((

(* ===== verification/ExtraFile.v ===== *)
(** * The file with the password: server/database/Database/DatabaseWorkerPool.cpp

    The mysql client that applies the update files gets the password of a pool
    from an option file, which [SetConnectionInfo] makes ([MakeExtraFile]) before
    the pool is opened; the directory comes from [CreateDirIfNeed] of
    common/Utilities/FileUtil.cpp.  The disk is the directories and the files by
    their paths; what the user may create is an argument. *)
From S2P Require Import Prelude CppString Connection Fetcher.

Record disk := mk_disk { d_dirs : gset string; d_files : gmap string string }.

Definition path_exists (path : string) (d : disk) : bool :=
  bool_decide (path ∈ d_dirs d) || bool_decide (is_Some (d_files d !! path)).

(** What a pool knows of its connection. *)
Record pool_config := mk_pool_config {
  _poolName : string;
  _connectionInfo : MySQLConnectionInfo;
  _pathToExtraFile : string }.

Section Disk.
Variables can_create can_write : string → bool.
Variable config_path : string.

(** [create_directory] makes one directory, or throws, which is [false] here. *)
Definition CreateDirIfNeed (path : string) (d : disk) : bool * disk :=
  if is_empty path then (true, d)
  else if bool_decide (path ∈ d_dirs d) then (true, d)
  else if path_exists path d then (false, d)
  else if can_create path then (true, mk_disk ({[path]} ∪ d_dirs d) (d_files d))
  else (false, d).

Definition nl : string := String (ch 10) "".

Definition extra_file_text (info : MySQLConnectionInfo) : string :=
  "[client]" +:+ nl +:+ "password = " +:+ String (ch 34) (Password info +:+ String (ch 34) nl).

Definition extra_dir : string := path_append config_path "DB".
Definition extra_path (poolName : string) : string := path_append extra_dir (poolName +:+ "Config.cnf").

Definition MakeExtraFile (p : pool_config) (d : disk) : outcome Empty_set (pool_config * disk) :=
  let '(made, d) := CreateDirIfNeed extra_dir d in
  _ ← assert made "Warhead::File::CreateDirIfNeed(extraFile.generic_string())";
  let extraFile := extra_path (_poolName p) in
  let p := mk_pool_config (_poolName p) (_connectionInfo p) extraFile in
  if path_exists extraFile d then Done (p, d)
  else if can_write extraFile
  then Done (p, mk_disk (d_dirs d) (<[extraFile := extra_file_text (_connectionInfo p)]> (d_files d)))
  else Crash "Failed to create extra file".

Definition SetConnectionInfo (infoString : string) (p : pool_config) (d : disk)
    : outcome Empty_set (pool_config * disk) :=
  MakeExtraFile (mk_pool_config (_poolName p) (MySQLConnectionInfo_new infoString) (_pathToExtraFile p)) d.

(** The pools of one start after another, with the strings of the configuration. *)
Fixpoint starts (infos : list (string * string)) (d : disk) : outcome Empty_set (list pool_config * disk) :=
  match infos with
  | [] => Done ([], d)
  | (name, infoString) :: infos =>
      '(p, d) ← SetConnectionInfo infoString (mk_pool_config name empty_info "") d;
      '(ps, d) ← starts infos d;
      Done (p :: ps, d)
  end.

(** ** Lemmas *)
Lemma CreateDirIfNeed_files path d : d_files (CreateDirIfNeed path d).2 = d_files d.
Proof. unfold CreateDirIfNeed. by repeat case_match. Qed.

Lemma path_exists_file path d s : d_files d !! path = Some s → path_exists path d = true.
Proof.
  intros H. unfold path_exists. rewrite (bool_decide_true (is_Some _)) by (rewrite H; eauto). apply orb_true_r.
Qed.

Lemma app_string_length (s1 s2 : string) : String.length (s1 +:+ s2) = String.length s1 + String.length s2.
Proof. induction s1 as [|c s1 IH]; cbn; [done|]. by rewrite IH. Qed.

Lemma path_append_longer p q : q ≠ "" → String.length p < String.length (path_append p q).
Proof.
  intros Hq. assert (0 < String.length q) by (destruct q; [done|cbn; lia]). unfold path_append.
  destruct (is_empty p) eqn:Hp; [destruct p; [cbn; lia|done]|].
  case_match; rewrite !app_string_length; cbn; lia.
Qed.

Lemma extra_path_not_dir name : extra_path name ≠ extra_dir.
Proof.
  intros H. apply (f_equal String.length) in H. unfold extra_path in H.
  pose proof (path_append_longer extra_dir (name +:+ "Config.cnf")) as Hl. rewrite H in Hl.
  assert (name +:+ "Config.cnf" ≠ "") as Hn by (by destruct name). specialize (Hl Hn). lia.
Qed.

Lemma path_append_inj p q1 q2 : path_append p q1 = path_append p q2 → q1 = q2.
Proof.
  unfold path_append. destruct (is_empty p); [done|].
  destruct (match at_ p _ with Some c => _ | None => false end); intros H.
  - by apply (inj (String.append p)) in H.
  - apply (inj (String.append p)) in H. by injection H.
Qed.

Lemma app_string_inv_tail (a b c : string) : a +:+ c = b +:+ c → a = b.
Proof.
  revert b. induction a as [|x a IH]; intros [|y b] H; try done.
  - apply (f_equal String.length) in H. cbn in H. rewrite app_string_length in H. cbn in H. lia.
  - apply (f_equal String.length) in H. cbn in H. rewrite app_string_length in H. cbn in H. lia.
  - cbn in H. injection H as -> H. by rewrite (IH b H).
Qed.

(** Two pools never share the file. *)
Lemma extra_path_inj name1 name2 : extra_path name1 = extra_path name2 → name1 = name2.
Proof. unfold extra_path. intros H%path_append_inj. by apply app_string_inv_tail in H. Qed.

(** One start writes its own file, if it is not there, and no other. *)
Lemma SetConnectionInfo_spec infoString p d p' d' :
  SetConnectionInfo infoString p d = Done (p', d') →
  _poolName p' = _poolName p ∧ _connectionInfo p' = MySQLConnectionInfo_new infoString ∧
  _pathToExtraFile p' = extra_path (_poolName p) ∧ (extra_dir ∈ d_dirs d' ∨ extra_dir = "") ∧
  (∀ path, path ∈ d_dirs d' ↔ path ∈ d_dirs d ∨ (path = extra_dir ∧ path ∈ d_dirs d')) ∧
  (∀ path, d_files d' !! path = if bool_decide (path = extra_path (_poolName p)) && negb (path_exists path d)
     then Some (extra_file_text (MySQLConnectionInfo_new infoString)) else d_files d !! path).
Proof.
  unfold SetConnectionInfo, MakeExtraFile. destruct (CreateDirIfNeed extra_dir d) as [made d1] eqn:Hd1.
  cbn [_poolName _connectionInfo]. destruct made; [|done]. cbn [assert mbind outcome_bind].
  assert (d_files d1 = d_files d) as Hf by (pose proof (CreateDirIfNeed_files extra_dir d) as H; by rewrite Hd1 in H).
  assert ((extra_dir ∈ d_dirs d1 ∨ extra_dir = "") ∧
    (∀ path, path ∈ d_dirs d1 ↔ path ∈ d_dirs d ∨ (path = extra_dir ∧ path ∈ d_dirs d1))) as [Hd Hdirs].
  { unfold CreateDirIfNeed in Hd1. destruct (is_empty extra_dir) eqn:He; [|case_bool_decide].
    - injection Hd1 as <-. split; [right; by destruct extra_dir|naive_solver].
    - injection Hd1 as <-. split; [by left|naive_solver].
    - destruct (path_exists extra_dir d); [done|]. destruct (can_create extra_dir); [|done].
      injection Hd1 as <-. cbn. set_solver. }
  assert (path_exists (extra_path (_poolName p)) d1 = path_exists (extra_path (_poolName p)) d) as He.
  { unfold path_exists. rewrite Hf. f_equal. apply bool_decide_ext. rewrite Hdirs.
    pose proof (extra_path_not_dir (_poolName p)). naive_solver. }
  rewrite He. destruct (path_exists (extra_path (_poolName p)) d) eqn:Hex.
  - intros [= <- <-]. cbn. repeat (split; [done|]). intros path. rewrite Hf.
    case_bool_decide; [subst; by rewrite Hex|done].
  - destruct (can_write _); [|done]. intros [= <- <-]. cbn. repeat (split; [done|]). intros path. rewrite Hf.
    case_bool_decide as Hp; cbn [andb]; [subst; rewrite Hex; apply lookup_insert_eq|by rewrite lookup_insert_ne].
Qed.

Lemma starts_keep infos d ps d' path s :
  starts infos d = Done (ps, d') → d_files d !! path = Some s → d_files d' !! path = Some s.
Proof.
  revert d ps. induction infos as [|[name i] infos IH]; intros d ps Hs Hp; cbn in Hs; [by simplify_eq|].
  apply outcome_bind_Done in Hs as ([p d1] & H1 & Hs). apply outcome_bind_Done in Hs as ([ps1 d2] & H2 & Hs).
  injection Hs as _ <-. eapply IH; [exact H2|].
  apply SetConnectionInfo_spec in H1 as (_ & _ & _ & _ & _ & Hfiles).
  rewrite Hfiles, (path_exists_file _ _ _ Hp), andb_false_r. exact Hp.
Qed.

Lemma starts_pools infos d ps d' :
  starts infos d = Done (ps, d') → ∀ i p, ps !! i = Some p → ∃ n info, infos !! i = Some (n, info) ∧
    _connectionInfo p = MySQLConnectionInfo_new info ∧ _pathToExtraFile p = extra_path n.
Proof.
  revert d ps. induction infos as [|[n info] infos IH]; intros d ps Hs i p Hi; cbn in Hs; [by simplify_eq|].
  apply outcome_bind_Done in Hs as ([p1 d1] & H1 & Hs). apply outcome_bind_Done in Hs as ([ps1 d2] & H2 & Hs).
  injection Hs as <- ->. destruct i as [|i]; [|by apply (IH d1 ps1 H2)].
  cbn in Hi. injection Hi as <-. exists n, info. split; [done|].
  by apply SetConnectionInfo_spec in H1 as (_ & Hc & Hp & _).
Qed.

(** ** Properties *)

(** The password file is the one of the first start.  Whatever starts follow,
    with whatever pools and configurations, a file that a start has made stays
    as it is: the client of every later start is pointed to the password of the
    first one, whatever the configuration says by then.  Pools with different
    names have different files. *)
Theorem extra_file_is_first (name infoString : string) (infos : list (string * string)) (d d' : disk)
    (ps : list pool_config) :
  starts ((name, infoString) :: infos) d = Done (ps, d') → path_exists (extra_path name) d = false →
  d_files d' !! extra_path name = Some (extra_file_text (MySQLConnectionInfo_new infoString)) ∧
  ∀ i p, ps !! i = Some p → ∃ n info, ((name, infoString) :: infos) !! i = Some (n, info) ∧
    _connectionInfo p = MySQLConnectionInfo_new info ∧ _pathToExtraFile p = extra_path n ∧
    (_pathToExtraFile p = extra_path name ↔ n = name).
Proof.
  intros Hs Hno. split.
  - cbn in Hs. apply outcome_bind_Done in Hs as ([p d1] & H1 & Hs).
    apply outcome_bind_Done in Hs as ([ps1 d2] & H2 & Hs). injection Hs as _ <-.
    eapply starts_keep; [exact H2|]. apply SetConnectionInfo_spec in H1 as (_ & _ & _ & _ & _ & Hfiles).
    rewrite Hfiles. cbn [_poolName]. by rewrite bool_decide_true, Hno by done.
  - intros i p Hi. destruct (starts_pools _ _ _ _ Hs i p Hi) as (n & info & Hn & Hc & Hp).
    exists n, info. split; [done|]. split; [done|]. split; [done|].
    rewrite Hp. split; [apply extra_path_inj|by intros ->].
Qed.
End Disk.

(** ** Concrete runs *)
Definition two_starts : list (string * string) :=
  [("Discord", "localhost;3306;bot;old;discord"); ("Discord", "localhost;3306;bot;new;discord")].

Lemma extra_file_is_first_witness :
  ∃ ps d', starts (λ _, true) (λ _, true) "/etc/bot/" two_starts (mk_disk {["/etc/bot"]} ∅) = Done (ps, d') ∧
    d_files d' !! "/etc/bot/DB/DiscordConfig.cnf" =
      Some ("[client]" +:+ nl +:+ "password = " +:+ String (ch 34) ("old" +:+ String (ch 34) nl)) ∧
    (Password ∘ _connectionInfo <$> ps) = ["old"; "new"].
Proof.
  let o := eval vm_compute in
    (starts (λ _, true) (λ _, true) "/etc/bot/" two_starts (mk_disk {["/etc/bot"]} ∅)) in
    match o with Done (?ps, ?d) => exists ps, d end.
  split; [reflexivity|]. split; [|reflexivity].
  match goal with |- d_files ?d' !! _ = _ =>
    exact (proj1 (extra_file_is_first (λ _, true) (λ _, true) "/etc/bot/" "Discord" "localhost;3306;bot;old;discord"
      [("Discord", "localhost;3306;bot;new;discord")] (mk_disk {["/etc/bot"]} ∅) d' _ eq_refl eq_refl)) end.
Defined.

))

▶ **WORK INSTRUCTION**
All lines above from the one containing "Definition path_exists (path" to the one containing "else if bool_decide" must be repeated exactly, both lines included, and no others.

▶ **REPLY TO THE EXERCISE**
Definition path_exists (path : string) (d : disk) : bool :=
  bool_decide (path ∈ d_dirs d) || bool_decide (is_Some (d_files d !! path)).

(** What a pool knows of its connection. *)
Record pool_config := mk_pool_config {
  _poolName : string;
  _connectionInfo : MySQLConnectionInfo;
  _pathToExtraFile : string }.

Section Disk.
Variables can_create can_write : string → bool.
Variable config_path : string.

(** [create_directory] makes one directory, or throws, which is [false] here. *)
Definition CreateDirIfNeed (path : string) (d : disk) : bool * disk :=
  if is_empty path then (true, d)
  else if bool_decide (path ∈ d_dirs d) then (true, d)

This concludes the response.